All that is needed is every record, duplicated exactly.

(Provided records Opens)

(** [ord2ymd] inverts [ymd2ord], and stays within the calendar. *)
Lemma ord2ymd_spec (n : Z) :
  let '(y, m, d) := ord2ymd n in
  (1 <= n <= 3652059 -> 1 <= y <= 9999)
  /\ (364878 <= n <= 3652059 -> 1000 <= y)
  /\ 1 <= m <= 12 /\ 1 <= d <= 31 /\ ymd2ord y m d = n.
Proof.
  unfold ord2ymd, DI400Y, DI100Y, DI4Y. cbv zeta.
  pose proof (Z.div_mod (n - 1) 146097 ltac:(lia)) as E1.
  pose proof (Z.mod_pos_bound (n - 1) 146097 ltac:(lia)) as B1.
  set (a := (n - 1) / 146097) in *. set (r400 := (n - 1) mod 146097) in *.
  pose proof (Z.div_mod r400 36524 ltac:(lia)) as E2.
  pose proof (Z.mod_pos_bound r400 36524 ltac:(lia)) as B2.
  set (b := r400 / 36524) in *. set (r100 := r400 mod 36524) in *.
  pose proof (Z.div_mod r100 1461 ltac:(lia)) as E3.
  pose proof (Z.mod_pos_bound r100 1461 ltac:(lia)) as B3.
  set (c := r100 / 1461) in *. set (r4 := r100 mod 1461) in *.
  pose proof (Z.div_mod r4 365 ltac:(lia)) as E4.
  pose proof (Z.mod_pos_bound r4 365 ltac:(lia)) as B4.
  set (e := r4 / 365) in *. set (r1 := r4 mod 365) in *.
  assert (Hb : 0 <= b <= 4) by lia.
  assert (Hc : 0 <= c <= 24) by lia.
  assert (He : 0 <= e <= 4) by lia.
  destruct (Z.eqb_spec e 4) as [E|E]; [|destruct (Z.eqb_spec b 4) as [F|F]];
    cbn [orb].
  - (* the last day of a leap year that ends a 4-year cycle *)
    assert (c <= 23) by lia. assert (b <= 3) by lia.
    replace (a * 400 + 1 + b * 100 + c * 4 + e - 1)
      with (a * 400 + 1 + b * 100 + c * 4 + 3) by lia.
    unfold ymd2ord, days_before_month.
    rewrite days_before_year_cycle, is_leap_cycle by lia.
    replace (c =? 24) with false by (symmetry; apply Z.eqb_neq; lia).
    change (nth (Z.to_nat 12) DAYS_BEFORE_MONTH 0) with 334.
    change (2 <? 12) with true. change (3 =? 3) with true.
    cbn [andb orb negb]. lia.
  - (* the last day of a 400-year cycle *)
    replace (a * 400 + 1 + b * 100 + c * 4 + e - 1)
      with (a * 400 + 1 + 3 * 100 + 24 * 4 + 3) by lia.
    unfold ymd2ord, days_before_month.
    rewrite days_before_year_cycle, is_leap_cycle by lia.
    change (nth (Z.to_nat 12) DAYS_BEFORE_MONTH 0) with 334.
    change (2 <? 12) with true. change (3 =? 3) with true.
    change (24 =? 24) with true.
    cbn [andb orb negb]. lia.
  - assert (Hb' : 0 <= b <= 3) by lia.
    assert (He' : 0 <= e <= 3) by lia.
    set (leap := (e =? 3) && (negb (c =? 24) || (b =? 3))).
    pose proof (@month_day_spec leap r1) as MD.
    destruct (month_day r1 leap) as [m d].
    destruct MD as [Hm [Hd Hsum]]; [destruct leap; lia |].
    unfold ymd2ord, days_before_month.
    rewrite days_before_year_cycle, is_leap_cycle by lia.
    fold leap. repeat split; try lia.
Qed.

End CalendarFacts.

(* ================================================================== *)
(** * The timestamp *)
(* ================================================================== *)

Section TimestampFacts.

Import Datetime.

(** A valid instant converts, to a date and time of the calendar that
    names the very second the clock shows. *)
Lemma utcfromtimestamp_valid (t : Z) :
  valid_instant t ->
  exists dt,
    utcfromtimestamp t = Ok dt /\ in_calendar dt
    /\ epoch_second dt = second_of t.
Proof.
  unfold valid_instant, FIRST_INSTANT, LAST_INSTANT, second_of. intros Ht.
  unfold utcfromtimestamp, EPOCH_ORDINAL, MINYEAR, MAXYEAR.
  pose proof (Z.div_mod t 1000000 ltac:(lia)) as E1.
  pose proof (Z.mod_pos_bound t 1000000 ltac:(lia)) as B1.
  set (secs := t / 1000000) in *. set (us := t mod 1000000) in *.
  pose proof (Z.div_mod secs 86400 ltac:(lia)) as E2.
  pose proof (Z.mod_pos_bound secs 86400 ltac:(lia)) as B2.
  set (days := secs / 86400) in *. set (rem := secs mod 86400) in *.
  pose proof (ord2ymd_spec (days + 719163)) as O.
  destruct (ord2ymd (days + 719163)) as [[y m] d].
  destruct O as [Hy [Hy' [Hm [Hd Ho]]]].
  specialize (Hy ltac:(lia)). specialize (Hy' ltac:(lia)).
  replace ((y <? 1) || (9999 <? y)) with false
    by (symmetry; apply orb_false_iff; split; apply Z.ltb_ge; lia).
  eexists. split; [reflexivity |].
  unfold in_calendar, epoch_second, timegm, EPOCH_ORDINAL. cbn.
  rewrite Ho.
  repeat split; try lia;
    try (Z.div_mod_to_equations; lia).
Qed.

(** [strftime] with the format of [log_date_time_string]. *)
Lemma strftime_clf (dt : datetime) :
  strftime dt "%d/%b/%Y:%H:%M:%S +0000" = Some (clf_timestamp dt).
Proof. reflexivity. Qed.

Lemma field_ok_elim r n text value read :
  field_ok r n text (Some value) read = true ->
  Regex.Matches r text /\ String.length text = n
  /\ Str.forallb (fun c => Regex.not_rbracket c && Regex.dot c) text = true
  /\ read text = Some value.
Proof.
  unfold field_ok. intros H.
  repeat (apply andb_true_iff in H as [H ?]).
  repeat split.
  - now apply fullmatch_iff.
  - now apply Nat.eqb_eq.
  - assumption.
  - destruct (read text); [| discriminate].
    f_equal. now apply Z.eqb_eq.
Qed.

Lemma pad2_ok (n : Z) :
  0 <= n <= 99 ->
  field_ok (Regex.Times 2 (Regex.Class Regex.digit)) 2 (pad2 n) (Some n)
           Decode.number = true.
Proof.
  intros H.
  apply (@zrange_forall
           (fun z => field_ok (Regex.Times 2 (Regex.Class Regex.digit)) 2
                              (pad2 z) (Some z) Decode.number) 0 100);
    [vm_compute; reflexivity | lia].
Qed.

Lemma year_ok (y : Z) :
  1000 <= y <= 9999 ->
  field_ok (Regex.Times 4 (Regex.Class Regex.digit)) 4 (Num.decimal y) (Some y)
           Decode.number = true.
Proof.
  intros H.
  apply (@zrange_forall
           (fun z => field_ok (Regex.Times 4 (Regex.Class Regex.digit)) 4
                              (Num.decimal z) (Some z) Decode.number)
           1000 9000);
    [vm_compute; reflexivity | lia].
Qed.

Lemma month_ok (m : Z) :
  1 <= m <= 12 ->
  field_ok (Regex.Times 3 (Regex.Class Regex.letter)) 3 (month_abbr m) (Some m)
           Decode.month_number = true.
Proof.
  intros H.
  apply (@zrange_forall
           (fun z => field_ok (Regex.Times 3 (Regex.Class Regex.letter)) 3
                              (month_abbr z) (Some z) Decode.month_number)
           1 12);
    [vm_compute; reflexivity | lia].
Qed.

(Provided records Closes)

_Exercise response_
(** [ord2ymd] inverts [ymd2ord], and stays within the calendar. *)
Lemma ord2ymd_spec (n : Z) :
  let '(y, m, d) := ord2ymd n in
  (1 <= n <= 3652059 -> 1 <= y <= 9999)
  /\ (364878 <= n <= 3652059 -> 1000 <= y)
  /\ 1 <= m <= 12 /\ 1 <= d <= 31 /\ ymd2ord y m d = n.
Proof.
  unfold ord2ymd, DI400Y, DI100Y, DI4Y. cbv zeta.
  pose proof (Z.div_mod (n - 1) 146097 ltac:(lia)) as E1.
  pose proof (Z.mod_pos_bound (n - 1) 146097 ltac:(lia)) as B1.
  set (a := (n - 1) / 146097) in *. set (r400 := (n - 1) mod 146097) in *.
  pose proof (Z.div_mod r400 36524 ltac:(lia)) as E2.
  pose proof (Z.mod_pos_bound r400 36524 ltac:(lia)) as B2.
  set (b := r400 / 36524) in *. set (r100 := r400 mod 36524) in *.
  pose proof (Z.div_mod r100 1461 ltac:(lia)) as E3.
  pose proof (Z.mod_pos_bound r100 1461 ltac:(lia)) as B3.
  set (c := r100 / 1461) in *. set (r4 := r100 mod 1461) in *.
  pose proof (Z.div_mod r4 365 ltac:(lia)) as E4.
  pose proof (Z.mod_pos_bound r4 365 ltac:(lia)) as B4.
  set (e := r4 / 365) in *. set (r1 := r4 mod 365) in *.
  assert (Hb : 0 <= b <= 4) by lia.
  assert (Hc : 0 <= c <= 24) by lia.
  assert (He : 0 <= e <= 4) by lia.
  destruct (Z.eqb_spec e 4) as [E|E]; [|destruct (Z.eqb_spec b 4) as [F|F]];
    cbn [orb].
  - (* the last day of a leap year that ends a 4-year cycle *)
    assert (c <= 23) by lia. assert (b <= 3) by lia.
    replace (a * 400 + 1 + b * 100 + c * 4 + e - 1)
      with (a * 400 + 1 + b * 100 + c * 4 + 3) by lia.
    unfold ymd2ord, days_before_month.
    rewrite days_before_year_cycle, is_leap_cycle by lia.
    replace (c =? 24) with false by (symmetry; apply Z.eqb_neq; lia).
    change (nth (Z.to_nat 12) DAYS_BEFORE_MONTH 0) with 334.
    change (2 <? 12) with true. change (3 =? 3) with true.
    cbn [andb orb negb]. lia.
  - (* the last day of a 400-year cycle *)
    replace (a * 400 + 1 + b * 100 + c * 4 + e - 1)
      with (a * 400 + 1 + 3 * 100 + 24 * 4 + 3) by lia.
    unfold ymd2ord, days_before_month.
    rewrite days_before_year_cycle, is_leap_cycle by lia.
    change (nth (Z.to_nat 12) DAYS_BEFORE_MONTH 0) with 334.
    change (2 <? 12) with true. change (3 =? 3) with true.
    change (24 =? 24) with true.
    cbn [andb orb negb]. lia.
  - assert (Hb' : 0 <= b <= 3) by lia.
    assert (He' : 0 <= e <= 3) by lia.
    set (leap := (e =? 3) && (negb (c =? 24) || (b =? 3))).
    pose proof (@month_day_spec leap r1) as MD.
    destruct (month_day r1 leap) as [m d].
    destruct MD as [Hm [Hd Hsum]]; [destruct leap; lia |].
    unfold ymd2ord, days_before_month.
    rewrite days_before_year_cycle, is_leap_cycle by lia.
    fold leap. repeat split; try lia.
Qed.

End CalendarFacts.

(* ================================================================== *)
(** * The timestamp *)
(* ================================================================== *)

Section TimestampFacts.

Import Datetime.

(** A valid instant converts, to a date and time of the calendar that
    names the very second the clock shows. *)
Lemma utcfromtimestamp_valid (t : Z) :
  valid_instant t ->
  exists dt,
    utcfromtimestamp t = Ok dt /\ in_calendar dt
    /\ epoch_second dt = second_of t.
Proof.
  unfold valid_instant, FIRST_INSTANT, LAST_INSTANT, second_of. intros Ht.
  unfold utcfromtimestamp, EPOCH_ORDINAL, MINYEAR, MAXYEAR.
  pose proof (Z.div_mod t 1000000 ltac:(lia)) as E1.
  pose proof (Z.mod_pos_bound t 1000000 ltac:(lia)) as B1.
  set (secs := t / 1000000) in *. set (us := t mod 1000000) in *.
  pose proof (Z.div_mod secs 86400 ltac:(lia)) as E2.
  pose proof (Z.mod_pos_bound secs 86400 ltac:(lia)) as B2.
  set (days := secs / 86400) in *. set (rem := secs mod 86400) in *.
  pose proof (ord2ymd_spec (days + 719163)) as O.
  destruct (ord2ymd (days + 719163)) as [[y m] d].
  destruct O as [Hy [Hy' [Hm [Hd Ho]]]].
  specialize (Hy ltac:(lia)). specialize (Hy' ltac:(lia)).
  replace ((y <? 1) || (9999 <? y)) with false
    by (symmetry; apply orb_false_iff; split; apply Z.ltb_ge; lia).
  eexists. split; [reflexivity |].
  unfold in_calendar, epoch_second, timegm, EPOCH_ORDINAL. cbn.
  rewrite Ho.
  repeat split; try lia;
    try (Z.div_mod_to_equations; lia).
Qed.

(** [strftime] with the format of [log_date_time_string]. *)
Lemma strftime_clf (dt : datetime) :
  strftime dt "%d/%b/%Y:%H:%M:%S +0000" = Some (clf_timestamp dt).
Proof. reflexivity. Qed.

Lemma field_ok_elim r n text value read :
  field_ok r n text (Some value) read = true ->
  Regex.Matches r text /\ String.length text = n
  /\ Str.forallb (fun c => Regex.not_rbracket c && Regex.dot c) text = true
  /\ read text = Some value.
Proof.
  unfold field_ok. intros H.
  repeat (apply andb_true_iff in H as [H ?]).
  repeat split.
  - now apply fullmatch_iff.
  - now apply Nat.eqb_eq.
  - assumption.
  - destruct (read text); [| discriminate].
    f_equal. now apply Z.eqb_eq.
Qed.

Lemma pad2_ok (n : Z) :
  0 <= n <= 99 ->
  field_ok (Regex.Times 2 (Regex.Class Regex.digit)) 2 (pad2 n) (Some n)
           Decode.number = true.
Proof.
  intros H.
  apply (@zrange_forall
           (fun z => field_ok (Regex.Times 2 (Regex.Class Regex.digit)) 2
                              (pad2 z) (Some z) Decode.number) 0 100);
    [vm_compute; reflexivity | lia].
Qed.

Lemma year_ok (y : Z) :
  1000 <= y <= 9999 ->
  field_ok (Regex.Times 4 (Regex.Class Regex.digit)) 4 (Num.decimal y) (Some y)
           Decode.number = true.
Proof.
  intros H.
  apply (@zrange_forall
           (fun z => field_ok (Regex.Times 4 (Regex.Class Regex.digit)) 4
                              (Num.decimal z) (Some z) Decode.number)
           1000 9000);
    [vm_compute; reflexivity | lia].
Qed.

Lemma month_ok (m : Z) :
  1 <= m <= 12 ->
  field_ok (Regex.Times 3 (Regex.Class Regex.letter)) 3 (month_abbr m) (Some m)
           Decode.month_number = true.
Proof.
  intros H.
  apply (@zrange_forall
           (fun z => field_ok (Regex.Times 3 (Regex.Class Regex.letter)) 3
                              (month_abbr z) (Some z) Decode.month_number)
           1 12);
    [vm_compute; reflexivity | lia].
Qed.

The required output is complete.